In 1824, he was married to the Countess Christiane Mary Emilie von Jenison-Walworth (1806–1880), a daughter of Count Franz von Jenison-Walworth and, his second wife, the former Mary Beauclerk (a daughter of Topham Beauclerk, who was himself a great-grandson of King Charles II, and Lady Diana Spencer, a daughter of the 3rd Duke of Marlborough).
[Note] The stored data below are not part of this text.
(* ===== verification/Exec.v ===== *)
(** * Running the system: an executable scheduler of steps

    [kexec] performs one step of [System.kstep] when it is enabled; a script
    is a list of steps.  [ample] is an environment in which memory, files and
    inodes never run out.  Together they compute concrete reachable states. *)

From S2P Require Import Prelude.
From S2P Require Import RunQueue.
From S2P Require Import ProcTable.
From S2P Require Import Proc.
From S2P Require Import Mlfq.
From S2P Require Import Sched.
From S2P Require Import Trap.
From S2P Require Import ProcInv.
From S2P Require Import MlfqSpec.
From S2P Require Import SchedSpec.
From S2P Require Import ProcSpec.
From S2P Require Import System.

Local Open Scope Z_scope.

(** Pages are handed out upwards from the end of the kernel. *)
Definition ample : KEnv Z := {|
  e_kalloc := λ e, Ok (Some e, e + PGSIZE);
  e_kfree := λ _ e, Ok e;
  e_setupkvm := λ e, Ok (Some e, e + PGSIZE);
  e_inituvm := λ _ e, Ok e;
  e_copyuvm := λ _ _ e, Ok (Some e, e + PGSIZE);
  e_allocuvm := λ _ _ n e, Ok (n, e);
  e_deallocuvm := λ _ _ n e, Ok (n, e);
  e_freevm := λ _ e, Ok e;
  e_filedup := λ _ e, Ok e;
  e_fileclose := λ _ e, Ok e;
  e_idup := λ _ e, Ok e;
  e_iput := λ _ e, Ok e;
  e_namei_root := λ e, Ok (Some 1%nat, e);
  e_tf_junk := λ _, tf_zero;
  e_forkret := 2148532224
|}.
Definition ample_start : Z := 2148532224 + PGSIZE.

Section exec.
Context {E : Type} `{KEnv E} (pol : policy).
Implicit Types (k : kst E).

Inductive op :=
| OFork (cpu : nat)
| OWait (cpu : nat)
| OExit (cpu : nat)
| OYield (cpu : nat)
| OSleep (cpu : nat) (ch : channel)
| OWoken (cpu : nat)
| OTick
| OMlfq (cpu : nat)
| OChoose (cpu i : nat).

(** The process that executes on [cpu]. *)
Definition on_cpu_dec k (cpu : nat) : option nat :=
  c ← myproc k cpu;
  if slot_is (λ p, bool_decide (p_state p = RUNNING)) k c then Some c else None.

Definition back (cpu : nat) k : kst E := set_cpu cpu None k.

Definition of_outcome {A} (m : outcome A) : option A :=
  match m with Ok a => Some a | _ => None end.

(** The first runnable entry of the levels [ls], the first of which is [j]. *)
Fixpoint pick_levels k (j : nat) (ls : list (list nat)) : option (nat * nat * nat) :=
  match ls with
  | [] => None
  | l :: ls' =>
      match list_find (λ x, runnable_at k x) l with
      | Some (n, i) => Some (j, n, i)
      | None => pick_levels k (S j) ls'
      end
  end.

Definition choose_dec k i : option (kst E) :=
  match pol with
  | DEFAULT | PBS => if slot_is is_runnable k i then Some k else None
  | FCFS => if decide (fcfs_pick (k_ptable k) = Some i) then Some k else None
  | MLFQ =>
      '(j, n, i') ← pick_levels k 0 (levels k);
      r ← of_outcome (getq k (Z.of_nat j));
      if decide (i' = i) then Some (setq (Z.of_nat j) (r <| q_beg := Z.of_nat n |>) k) else None
  end.

Definition kexec (o : op) k : option (kst E) :=
  match o with
  | OFork cpu =>
      c ← on_cpu_dec k cpu;
      if decide (k_nextpid k < INT_MAX) then snd <$> of_outcome (fork pol c k) else None
  | OWait cpu =>
      c ← on_cpu_dec k cpu;
      '(r, k1) ← of_outcome (wait_scan c k);
      Some (match r with WSleep => back cpu k1 | _ => k1 end)
  | OExit cpu => c ← on_cpu_dec k cpu; back cpu <$> of_outcome (exit c k)
  | OYield cpu => c ← on_cpu_dec k cpu; Some (back cpu (yield_enter c k))
  | OSleep cpu ch =>
      c ← on_cpu_dec k cpu;
      match ch with ChProc _ => None | _ => Some (back cpu (sleep_enter c ch k)) end
  | OWoken cpu => c ← on_cpu_dec k cpu; Some (sleep_exit c k)
  | OTick => of_outcome (timer_tick pol (myproc k 0) k)
  | OMlfq cpu =>
      c ← on_cpu_dec k cpu;
      if decide (pol = MLFQ) then
        '(y, k1) ← of_outcome (mlfq_timer c k);
        Some (if y : bool then back cpu (yield_enter c k1) else k1)
      else None
  | OChoose cpu i =>
      match k_cpu k !! cpu with
      | Some None =>
          k1 ← choose_dec k i; of_outcome (dispatch (λ _, Ok) cpu (run_note pol) i k1)
      | _ => None
      end
  end.

Fixpoint kexecs (os : list op) k : option (kst E) :=
  match os with
  | [] => Some k
  | o :: os' => k1 ← kexec o k; kexecs os' k1
  end.

Lemma on_cpu_dec_spec k cpu c : on_cpu_dec k cpu = Some c → on_cpu k cpu c.
Proof.
  unfold on_cpu_dec, on_cpu, running, slot_is. intros Hc.
  destruct (myproc k cpu) as [c'|]; [|done]. cbn in Hc.
  destruct (k_ptable k !! c') as [p|] eqn:Hp; [|done].
  destruct (bool_decide (p_state p = RUNNING)) eqn:Hb; [|done]. injection Hc as <-.
  apply bool_decide_eq_true in Hb. eauto.
Qed.

Lemma of_outcome_Some {A} (m : outcome A) a : of_outcome m = Some a → m = Ok a.
Proof. by destruct m; cbn; intros [= ->]. Qed.

Lemma pick_levels_spec k (l1 ls : list (list nat)) j n i :
  levels k = l1 ++ ls → (∀ l x, l ∈ l1 → x ∈ l → runnable_at k x = false) →
  pick_levels k (length l1) ls = Some (j, n, i) → picks k j n i.
Proof.
  revert l1. induction ls as [|l ls IH]; intros l1 Hlv Hno Hp; [done|]. cbn in Hp.
  destruct (list_find _ l) as [[n' i']|] eqn:Hf.
  - injection Hp as <- <- <-. apply list_find_Some in Hf as (Hn & Hi & Hbef).
    exists l. split_and!; [by rewrite Hlv, list_lookup_middle|done|by apply Is_true_true|..].
    + intros m x Hm Hx. apply Is_true_false. by eapply Hbef.
    + intros j' l' x Hj Hl' Hx. eapply Hno; [|exact Hx]. rewrite Hlv, lookup_app_l in Hl' by done.
      by eapply list_elem_of_lookup_2.
  - apply (IH (l1 ++ [l])).
    + by rewrite <-app_assoc.
    + intros l' x [Hl'| ->%list_elem_of_singleton]%elem_of_app Hx; [by eapply Hno|].
      apply list_find_None in Hf. rewrite Forall_forall in Hf. apply Is_true_false. auto.
    + by rewrite length_app, Nat.add_1_r.
Qed.

Lemma choose_dec_spec k i k1 : choose_dec k i = Some k1 → may_choose pol k i k1.
Proof.
  unfold choose_dec, may_choose. destruct pol; intros Hc.
  1,3: by destruct (slot_is is_runnable k i); simplify_eq.
  - by case_decide; simplify_eq.
  - apply bind_Some in Hc as ([[j n] i'] & Hp & Hc).
    apply bind_Some in Hc as (r & Hr%of_outcome_Some & Hc). case_decide; [subst|done].
    injection Hc as <-. exists j, n, r. split_and!; [|done|done].
    apply (pick_levels_spec k [] (levels k)); [done|set_solver|done].
Qed.

Lemma kexec_sound o k k' : kexec o k = Some k' → kstep pol k k'.
Proof.
  intros Hx. destruct o as [cpu|cpu|cpu|cpu|cpu ch|cpu| |cpu|cpu i]; cbn [kexec] in Hx.
  7: { apply of_outcome_Some in Hx. by apply step_tick. }
  8: { destruct (k_cpu k !! cpu) as [[?|]|] eqn:Hcpu; try done.
       apply bind_Some in Hx as (k1 & Hc%choose_dec_spec & Hx%of_outcome_Some).
       eapply step_choose; [by rewrite Hcpu|intros _; unfold myproc; by rewrite Hcpu|done|done]. }
  all: apply bind_Some in Hx as (c & Hc%on_cpu_dec_spec & Hx).
  - case_decide; [|done]. apply fmap_Some in Hx as ([r k1] & Hf%of_outcome_Some & ->).
    by eapply step_fork.
  - apply bind_Some in Hx as ([r k1] & Hw%of_outcome_Some & Hx).
    destruct r; injection Hx as <-; [by eapply step_wait..|].
    eapply step_wait_sleep; [done|done|by left].
  - apply fmap_Some in Hx as (k1 & Hw%of_outcome_Some & ->).
    eapply step_exit; [done|done|by left].
  - injection Hx as <-. eapply step_yield; [done|by left].
  - assert (∀ i, ch ≠ ChProc i) as Hch by (intros i ->; done).
    eapply (step_sleep _ _ cpu c ch); [done|done|]. left. by destruct ch; simplify_eq.
  - injection Hx as <-. by eapply step_sleep_exit.
  - case_decide; [|done]. apply bind_Some in Hx as ([[] k1] & Hm%of_outcome_Some & Hx);
      injection Hx as <-; [|by eapply step_mlfq].
    eapply step_mlfq_yield; [done|done|done|by left].
Qed.

Lemma kexecs_sound os k k' : kexecs os k = Some k' → rtc (kstep pol) k k'.
Proof.
  revert k. induction os as [|o os IH]; intros k Hx; [by injection Hx as <-|].
  apply bind_Some in Hx as (k1 & Hk1%kexec_sound & Hx). eapply rtc_l; [done|by apply IH].
Qed.

Definition run (ncpu : nat) (e : E) (os : list op) : option (kst E) :=
  k0 ← of_outcome (userinit (kst_init ncpu e)); kexecs os k0.

Lemma run_reachable ncpu e os k : run ncpu e os = Some k → reachable pol ncpu e k.
Proof.
  intros Hr. apply bind_Some in Hr as (k0 & Hk0%of_outcome_Some & Hx%kexecs_sound).
  by exists k0.
Qed.
End exec.

(** [initproc] creates a child that exits at once, and collects it. *)
Definition spawn_and_reap : list op :=
  [OFork 0; OWait 0; OChoose 0 1; OExit 0; OChoose 0 0; OWoken 0; OWait 0].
Together, they were the parents of five children:

- Marie Emillie zu Schönburg-Forderglauchau (1825–1869), who married Bavarian Reichsrat Count Otto von Quadt-Wykradt-Isny in 1846. He was brother to Count Friedrich von Quadt-Wykradt-Isny, the Bavarian Envoy to France.
- Karl Heinrich von Schönburg-Forderglauchau (1826–1826), who died young.
- Ida von Schönburg-Forderglauchau (1829–1902), who married Baron Bernhard von Fabrice in 1853.
- Olga-Claire von Schönburg-Forderglauchau (1831–1868), who married Wilhelm, Prince of Löwenstein-Wertheim-Freudenberg in 1852.
- Karl von Schönburg-Glauchau (1832–1898), who married Countess Adelheid von Rechteren-Limpurg-Speckfeld, a daughter of Friedrich Ludwig von Rechteren-Limpurg-Speckfeld, in 1864. After her death in 1873, he married Countess Sophie d'Ursel, a daughter of Léon, 5th Duke d'Ursel (and sister to Charles Joseph Marie, 6th Duke d'Ursel), in 1879.

Schönburg died in Dresden on 23 March 1864.

===Descendants===
Through his daughter Olga, he was a grandfather of Prince Ludwig of Löwenstein-Wertheim-Freudenberg, who married Lady Anne Savile, daughter of John Savile, 4th Earl of Mexborough.